As we head into the accounting year end for academies, conversations will be held with auditors about the 'threshold of materiality'. How can we as a society have a broader conversation with those people who are completely convinced that they don't matter?

If you do anything today, make someone else believe they matter to you and to others.

P.S. Apologies to the Police for the mangling of their song title.

Monday, 2 July 2018

Echoes of the past and judging fishes by their ability to climb trees...

One of the things that I've always had difficulty articulating is the size and scale of the unknown unknowns that are the unintended consequences of structural reform in our fragmented education system. 

Taken together with the fallacy of understanding (i.e. just because I think I understand the problem doesn't mean that I do; just because I am clear about what I think I said doesn't mean that you understood me; just because you say you understand etc. etc. ... you get my drift)

There's an adage used in education circles which is often misattributed to Einstein
"Everybody is a genius. But if you judge a fish by its ability to climb a tree, it will live its whole life believing that it is stupid." 
The 'quote' is rolled out when discussing the utility or lack thereof in testing children. But I think there is more mileage when thinking about the system as a whole. I spent a significant portion of the 1990s living and working in Moscow when the former Soviet Union was completely reinventing itself under Yeltsin. I have made comparisons before on conference platforms between this period of furious making-it-up-as-we-go and the ongoing process of structural education reforms in this country.

The contrasts I drew were that in a self-reinventing system, control and oversight is often knee-jerk and self-contradictory. But the analogy also works elsewhere.

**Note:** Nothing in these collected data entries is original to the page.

Lemma names_grow slot l p f x : x ∈ all_names f -> x ∈ all_names (handlePHI slot l p f).
Proof.
  unfold all_names. rewrite !elem_of_app. intros [H|H]; [now left|right].
  assert (G : forall entry b, x ∈ block_names b -> x ∈ block_names (new_block slot l p entry b)).
  { intros entry b. unfold block_names. rewrite new_block_phis, !elem_of_app.
    assert (I : x ∈ map i_name (bb_insts b) -> x ∈ map i_name (bb_insts (new_block slot l p entry b))).
    { intros Hx. unfold new_block, map_block. cbn [bb_name store_phi].
      destruct entry, (String.eqb (bb_name b) l); cbn [bb_insts replace_phi store_phi map]; rewrite ?map_app;
        repeat (first [apply elem_of_app; left; exact Hx | right]). }
    intros [Hx|Hx]; [|right; auto]. destruct (String.eqb (bb_name b) l) eqn:El; [|now left].
    apply list_elem_of_In, in_map_iff in Hx as (q & <- & Hq).
    destruct (is_phi (phi_name p) q) eqn:Eq.
    - right. apply String.eqb_eq in Eq. rewrite Eq. unfold new_block, map_block. cbn [bb_name store_phi].
      rewrite El. destruct entry; cbn [bb_insts replace_phi map]; [right|]; left.
    - left. apply list_elem_of_In, in_map, filter_In. now rewrite Eq. }
  apply list_elem_of_In, in_flat_map in H as (b & Hin & Hx). apply list_elem_of_In, in_flat_map.
  unfold handlePHI. cbn [f_blocks with_blocks]. apply list_elem_of_In in Hx.
  destruct (f_blocks f) as [|b1 bs]; [done|]. cbn [map add_alloca]. destruct Hin as [->|Hin].
  - eexists. split; [now left|]. apply list_elem_of_In. exact (G true b Hx).
  - exists (new_block slot l p false b). split; [|apply list_elem_of_In; exact (G false b Hx)].
    right. apply (in_map (fun b => map_block (replace_phi slot p) l (store_phi slot p b))), Hin.
Qed.

Section all_phis.
Context (fresh : Function_ -> string -> string) (Hfresh : fresh_ok fresh).

Definition handle (g : Function_) (lp : string * Phi) : Function_ :=
  handlePHI (fresh g (phi_name (snd lp))) (fst lp) (snd lp) g.

(** The phi nodes still to handle. *)
Definition pending (ps : list (string * Phi)) (g : Function_) : Prop :=
  wf_phis (f_blocks g) /\ NoDup (map (fun lp => (fst lp, phi_name (snd lp))) ps) /\
  Forall (fun lp => exists b, find_bb (f_blocks g) (fst lp) = Some b /\ snd lp ∈ bb_phis b) ps /\
  (forall b q, b ∈ f_blocks g -> q ∈ bb_phis b -> (bb_name b, q) ∈ ps).

Lemma pending_step lp ps g : pending (lp :: ps) g -> pending ps (handle g lp).
Proof.
  intros (Hw & Hd & Hf & Ha). destruct lp as [l p]. cbn [map fst snd] in *.
  apply NoDup_cons in Hd as [Hn Hd]. apply Forall_cons in Hf as [(b0 & Hb0 & Hp) Hf].
  split; [now apply handle_wf|]. split; [done|]. split.
  - apply Forall_forall. intros [l2 q] Hq. rewrite Forall_forall in Hf.
    destruct (Hf _ Hq) as (b & Hb & Hqb). cbn [fst snd] in *.
    destruct (find_new_block (fresh g (phi_name p)) l p (f_blocks g) l2 b Hb) as (entry & E).
    eexists. split; [exact E|]. rewrite new_block_phis.
    destruct (String.eqb_spec (bb_name b) l) as [El|]; [|done].
    apply list_elem_of_In, filter_In. split; [now apply list_elem_of_In|].
    unfold is_phi. destruct (String.eqb_spec (phi_name q) (phi_name p)) as [En|]; [|done].
    exfalso. apply Hn. apply List.find_some in Hb as [_ Hb]. apply String.eqb_eq in Hb.
    apply list_elem_of_In, in_map_iff. exists (l2, q). cbn [fst snd].
    split; [congruence|now apply list_elem_of_In].
  - intros b q Hb Hq. apply new_blocks in Hb as (entry & b1 & Hb & ->).
    rewrite new_block_name. rewrite new_block_phis in Hq. cbn [fst snd] in Hq.
    assert (Hq1 : q ∈ bb_phis b1).
    { destruct (String.eqb (bb_name b1) l); [|exact Hq].
      apply list_elem_of_In, filter_In in Hq as [Hq _]. now apply list_elem_of_In. }
    specialize (Ha b1 q Hb Hq1). apply elem_of_cons in Ha as [[= E ->]|Ha]; [|done].
    rewrite E, String.eqb_refl in Hq. apply list_elem_of_In, filter_In in Hq as [_ Hq].
    unfold is_phi in Hq. now rewrite String.eqb_refl in Hq.
Qed.

Lemma pending_phi_ok l p ps g : pending ((l, p) :: ps) g ->
  exists b0, phi_ok (fresh g (phi_name p)) l p g b0.
Proof.
  intros (Hw & _ & Hf & _). apply Forall_inv in Hf as (b0 & Hb & Hp). exists b0.
  destruct Hw as [Hd Hw]. rewrite Forall_forall in Hw. cbn [fst snd] in *.
  assert (Hin : b0 ∈ f_blocks g) by (apply List.find_some in Hb as [Hb _]; now apply list_elem_of_In).
  destruct (Hw b0 Hin) as [H1 H2]. rewrite Forall_forall in H2.
  destruct (Hfresh g (phi_name p)) as [H3 H4]. repeat split; auto. exact (H2 p Hp).
Qed.

Lemma handle_fold ps g slots : pending ps g ->
  Forall (fun b => bb_phis b = []) (f_blocks (fold_left handle ps g)) /\
  exists slots', (forall x, x ∈ slots' -> x ∈ slots \/ x ∉ all_names g) /\
    forall fuel x s r, run_blocks slots fuel (f_blocks g) x None s = Some r ->
      run_blocks slots' fuel (f_blocks (fold_left handle ps g)) x None s = Some r.
Proof.
  revert g slots. induction ps as [|[l p] ps IH]; intros g slots H.
  - split; [|exists slots; auto]. destruct H as (_ & _ & _ & Ha). apply Forall_forall. intros b Hb.
    cbn [fold_left] in Hb. destruct (bb_phis b) as [|q qs] eqn:E; [done|]. exfalso.
    apply (not_elem_of_nil (bb_name b, q)), Ha; [done|]. rewrite E. left.
  - destruct (pending_phi_ok l p ps g H) as [b0 Hok]. pose proof (pending_step _ _ _ H) as H'.
    destruct (IH (handle g (l, p)) ({[fresh g (phi_name p)]} ∪ slots) H') as (Hp & slots' & Hs & Hr).
    split; [exact Hp|]. exists slots'. split.
    + intros x Hx. destruct (Hs x Hx) as [Hi|Hn].
      * apply elem_of_union in Hi as [->%elem_of_singleton|Hi]; [right; apply Hfresh|now left].
      * right. intros Hi. apply Hn. now apply names_grow.
    + intros fuel x [[e m] w] r Hrun. cbn [fold_left]. apply Hr.
      apply (run_simulates slots _ l p g b0 fuel x None e m m w r Hok); [done|done|exact Hrun].
Qed.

I remember with great fondness the introduction of Western financial services products to Russia when Russian citizens had absolutely no concept of what 'insurance' or 'bank loans' were in much the same way as a fish lacks the construct of what a tree is and whether it should climb it. Russians would take out a loan to buy a car and then refuse to make any repayments and be utterly bewildered by threats from hastily invented bailiffs who lacked the legal authority to proceed.

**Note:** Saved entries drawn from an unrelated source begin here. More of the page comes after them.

(* ===== verification/Analyzer.v ===== *)
(** * Analyzer: the tables of a bytecode module

    libclambcc/ClamBCAnalyzer.cpp and ClamBCAnalyzer.h. Before a module is
    written the analyzer sorts its functions and gives numbers to its types,
    functions, API calls and globals. The helper globals it introduces for
    constant expressions are not modelled: they are LLVM's constant folding, so
    a module here has them already and [CEMap] says which one belongs to which
    expression. Debug metadata is never numbered ([anyDbgIds] stays false). *)
From S2P Require Import Prelude Enums Layout ApiHeader ApiDecl IR.
From stdpp Require Import sorting.
Local Open Scope string_scope.
Local Open Scope list_scope.
Local Open Scope Z_scope.
Local Open Scope outcome_scope.
Local Abbreviation assoc := Enums.assoc.
(** ** Files *)

Record bheader := BHeader {
  bh_level : Z; bh_time : Z; bh_author : list Z; bh_exclude : Z; bh_kind : Z; bh_minfunc : Z; bh_maxfunc : Z;
  bh_resource : Z; bh_compiler : list Z; bh_types : Z; bh_functions : Z; bh_magic : Z; bh_fixed : Z;
  bh_maxline : list Z
}.
Definition put_bheader (h : bheader) : list Z :=
  codes "ClamBC" ++ put_num (bh_level h) ++ put_num (bh_time h) ++ printConstData (bh_author h)
  ++ put_num (bh_exclude h) ++ put_num (bh_kind h) ++ put_num (bh_minfunc h) ++ put_num (bh_maxfunc h)
  ++ put_num (bh_resource h) ++ printConstData (bh_compiler h) ++ put_num (bh_types h) ++ put_num (bh_functions h)
  ++ put_num (bh_magic h) ++ fixed (bh_fixed h) 2 ++ code ":" :: bh_maxline h ++ [10].
Definition get_chars (s : list Z) (l : list Z) : option (list Z) :=
  foldl (fun r c => l ← r; get_char c l) (Some l) s.
Definition get_bheader (l : list Z) : option (bheader * list Z) :=
  l ← get_chars (codes "ClamBC") l;
  '(level, l) ← get_num l; '(time, l) ← get_num l; '(author, l) ← readConstData l; '(excl, l) ← get_num l;
  '(kind, l) ← get_num l; '(mn, l) ← get_num l; '(mx, l) ← get_num l; '(res, l) ← get_num l;
  '(comp, l) ← readConstData l; '(nt, l) ← get_num l; '(nf, l) ← get_num l; '(magic, l) ← get_num l;
  '(fx, l) ← readFixedNumber 2 l; l ← get_char (code ":") l; '(ml, l) ← get_line l;
  Some (BHeader level time author excl kind mn mx res comp nt nf magic fx ml, l).
Definition good_bheader (h : bheader) : Prop :=
  Forall (in_u 64) [bh_level h; bh_time h; bh_exclude h; bh_kind h; bh_minfunc h; bh_maxfunc h; bh_resource h;
                    bh_types h; bh_functions h; bh_magic h] /\
  good_data (bh_author h) /\ good_data (bh_compiler h) /\ 0 <= bh_fixed h < 256 /\
  Forall (fun c => c <> 10) (bh_maxline h).
#[export, refine] Instance bheader_coded : Coded bheader :=
  {| put := put_bheader; get := get_bheader; good := good_bheader; get_put := _ |}.
Proof.
  intros [level time author excl kind mn mx res comp nt nf magic fx ml] rest H. unfold good_bheader in H.
  cbn [bh_level bh_time bh_author bh_exclude bh_kind bh_minfunc bh_maxfunc bh_resource bh_compiler bh_types
    bh_functions bh_magic bh_fixed bh_maxline] in H.
  destruct H as (Hn & [Ha Ha'] & [Hc Hc'] & Hf & Hm).
  repeat match goal with H : Forall _ (_ :: _) |- _ => apply Forall_cons in H as [? H] end.
  unfold put_bheader, get_bheader.
  cbn [bh_level bh_time bh_author bh_exclude bh_kind bh_minfunc bh_maxfunc bh_resource bh_compiler bh_types
    bh_functions bh_magic bh_fixed bh_maxline].
  rewrite <- !app_assoc. change (get_chars (codes "ClamBC") (codes "ClamBC" ++ ?l)) with (Some l). bind.
  rewrite !get_num_put by done. bind. rewrite get_num_put by done. bind.
  rewrite readConstData_print by done. bind. do 5 (rewrite get_num_put by done; bind).
  rewrite readConstData_print by done. bind. do 3 (rewrite get_num_put by done; bind).
  read. change ([10] ++ rest) with (10 :: rest). by rewrite get_line_ok.
Defined.

(** A whole file: the header, the module, and the dump of the source after the
    line that ends the module. *)
Definition put_file (h : bheader) (m : bmodule) (source : list Z) : list Z :=
  put h ++ put_bmodule m ++ 10 :: source.
Definition get_file (l : list Z) : option (bheader * bmodule * list Z) :=
  '(h, l) ← get l; '(m, l) ← get_bmodule (bh_types h) (bh_functions h) l;
  l ← get_char 10 l; Some (h, m, l).
Lemma get_put_file h m source : good h -> good_bmodule m ->
  bh_types h = Z.of_nat (length (bm_types m)) + bm_start m - 64 ->
  bh_functions h = Z.of_nat (length (bm_functions m)) ->
  get_file (put_file h m source) = Some (h, m, source).
Proof.
  intros Hh Hm Ht Hf. unfold get_file, put_file. rewrite get_put by done. bind.
  rewrite get_put_bmodule by done. bind. by rewrite get_char_ok.
Qed.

Turning a school into an academy is entirely analogous with this in that both the headteachers to whom we are entrusting the management of the system and the self-multiplying central bureaucrats who are running to keep up with the inevitable chaos that ensues lack the constructs to deal with it and often lack an understanding of each other's behaviour. So genuine mistake begets overreaction begets mistrust begets centralisation and control begets waste...

Oddly this though rhymes with another conversation I had last week with a fellow linguist about Allophonia. We were talking about synthetic phonics and the weaknesses of separating sound from meaning in the teaching of language. I remembered with fondness Anthony Burgess's book, "A mouthful of air" which I had loved when I was young. In it Burgess explains the problem of Allophonia as being unable to distinguish between two phonemes because one does not know how to make them in one's mouth.

He describes the classic English speaker's complete inability to distinguish between the French words 'dessus' and 'desous' (above and below... which is kind of important). And then explains how to make a French 'u' sound by using English phonemes. First arrange your lips teeth and tongue to make the sound 'ee' as in bleed and then keeping the tongue and teeth in that position round your lips to make an 'o' as in blow. Practise that for a bit and you will start to hear the difference between 'dessus' and 'dessous'.

This fundamental weakness of blaming people for not being able to distinguish between things of which they have no experience and then overreacting to their failing plays itself out across the sector daily.